Geraman berat dan desisan nyaring dua manusia yang sedang bermusuhan, keluar dari tenggorokan bersamaan. Dayzen memutar kepalanya, sedang Diandra hanya melirik pria di belakangnya dengan ekor mata. "Lo ngapain sih Di, main cium-cium kayak tadi? Aba-aba dulu kek?!" Dayzen memulai pertarungan.

Sudah semenjak di mobil menuju ke rumah mereka yang bersebelahan itu, keduanya hanya diam saja. Membiarkan suara hujan mengisi ke dalam mobil dibanding dengan suara obrolan mereka. Keduanya berkutat dengan pikiran masing-masing, atau lebih tepatnya menenangkan jantung masing-masing. Sesampainya di garasi mobil rumah Dayzen, lelaki itu bahkan menarik lengan Diandra secara paksa sebelum gadis itu berlari kabur. Dayzen sudah tahu bahwa Diandra akan nekat mandi hujan dan pulang ke rumahnya untuk menghindari pria itu. Jadi dengan cepat ia bawa tetangga masa kecilnya itu untuk masuk ke dalam kamar.

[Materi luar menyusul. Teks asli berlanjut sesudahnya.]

(** ** Connections come and go *)

Lemma discard_one_conn n id q :
  connection (discard_one n id) q = if decide (id = q) then None else connection n q.
Proof.
  unfold discard_one. rewrite take_all_conn. unfold connection. cbn. case_decide; subst.
  - by rewrite lookup_delete_eq.
  - by rewrite lookup_delete_ne.
Qed.

Lemma discard_one_next n id : nw_next_id (discard_one n id) = nw_next_id n.
Proof. unfold discard_one, take_all_waiters, take_waiter. by repeat case_bool_decide. Qed.

Lemma discard_one_waiters n id : nw_waiters (discard_one n id) ⊆ nw_waiters n.
Proof. intros x Hx. by apply take_all_waiters_in in Hx as [? _]. Qed.

(** Fewer connections, in pairs. *)
Lemma nok_fewer w n n' :
  nok w n → nw_next_id n' = nw_next_id n → nw_waiters n' ⊆ nw_waiters n →
  (∀ q c, connection n' q = Some c → connection n q = Some c ∧
     ∀ s, cn_paired c = Some s → connection n' s = connection n s) →
  nok w n'.
Proof.
  intros Hok En Hw Hsub. split.
  - intros q c Hq. destruct (Hsub q c Hq) as [Hq' Hs].
    destruct (no_pair _ Hok q c Hq') as (s & r & A1 & A2 & A3 & A4 & D).
    exists s, r. split_and!; try done; [by rewrite <- A3; apply Hs|].
    eapply dir_ok_weaken; [by apply ghost_after_le|done].
  - intros q c Hq. destruct (Hsub q c Hq) as [Hq' _]. cbn. rewrite En. by apply (no_fresh _ Hok q c).
  - intros q Hq. cbn in Hq. rewrite En in Hq. destruct (no_unborn _ Hok q Hq) as (A1 & A2 & A3 & A4).
    cbn. split_and!; [done..| |]; intros Hx; [apply A3|apply A4]; by apply Hw.
Qed.

Lemma nok_discard w n id : nok w n → nok w (discard_connection_pair id n).
Proof.
  intros Hok. unfold discard_connection_pair. destruct (paired n id) as [p|] eqn:Hp; cbn [both foldl].
  - unfold paired in Hp. destruct (connection n id) as [c|] eqn:Hc; [|done]. cbn in Hp.
    apply (nok_fewer w n); [done|by rewrite !discard_one_next| |].
    { etrans; apply discard_one_waiters. }
    intros q d Hq. rewrite !discard_one_conn in Hq. case_decide; [done|]. case_decide; [done|].
    split; [done|]. intros s Hs. rewrite !discard_one_conn.
    destruct (nok_pair w n q d Hok Hq) as (s' & r & A1 & A2 & A3 & A4 & _).
    assert (s' = s) as -> by congruence.
    destruct (nok_pair w n id c Hok Hc) as (p' & r' & B1 & B2 & B3 & B4 & _).
    assert (p' = p) as -> by congruence.
    rewrite !decide_False; [done|intros <-; congruence..].
  - apply (nok_fewer w n); [done|apply discard_one_next|apply discard_one_waiters|].
    intros q d Hq. rewrite discard_one_conn in Hq. case_decide; [done|]. split; [done|].
    intros s Hs. rewrite discard_one_conn. case_decide; [|done]. subst s.
    destruct (nok_pair w n q d Hok Hq) as (s' & r & A1 & A2 & A3 & A4 & _).
    assert (s' = id) as -> by congruence. unfold paired in Hp. rewrite A3 in Hp. cbn in Hp. congruence.
Qed.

"Lo duluan! Ngapain coba drama-drama begitu di depan anak-anak lain?!" Bantah Diandra membela diri.

"Kenapa Lo nggak tolak-tolakin sih Di, surat begituan? Hampir setiap hari Lo dapet, nggak muak? Nggak cemburu?!"

"Ya memangnya gue siapa bisa cemburu sama cewek-cewek yang mau deketin Lo?! Gue kan cuma tetangga Lo!"

Skakmat, Dayzen tidak bisa melawan lagi. Dia tatap mata Diandra yang masih merah menyala, entah karena marah atau karena ingin menangis Dayzen sama sekali tidak bisa menebak. Yang bisa lelaki itu pastikan, ada lelehan air di sudut mata Diandra. Dayzen tarik nafas panjang, merasa bersalah dengan nada tinggi yang sedari tadi ia gunakan untuk berkomunikasi dengan perempuannya.

Dayzen rentangkan lengan sepanjang mungkin sembari tersenyum, "mau peluk?"

Terlanjur marah dan gengsi, Diandra buang mukanya dari depan Dayzen. "Nggak mau!" Jawab Diandra galak. Gadis itu tatap kembali lantai kamar Dayzen yang berwarna putih tulang, melukis asal keramik itu dengan ibu jari kakinya. Diandra tidak suka dengan Dayzen yang seperti ini, berteriak-teriak saat berkomunikasi.

Ketika Diandra masih berusaha untuk menahan air mata karena ini bukan kamarnya, pinggang rampingnya terasa menghangat. Dayzen memeluknya dari belakang, menyandarkan dagu di bahu Diandra. Pria itu raih kedua tangan Diandra yang bertaut di atas paha, mengelus pelan punggung tangan seputih susu itu. "Maafin aku, ya?"

Diandra berusaha turunkan emosi setelah mendengar bagaimana Dayzen mengubah gaya bicaranya. "Buat apa?"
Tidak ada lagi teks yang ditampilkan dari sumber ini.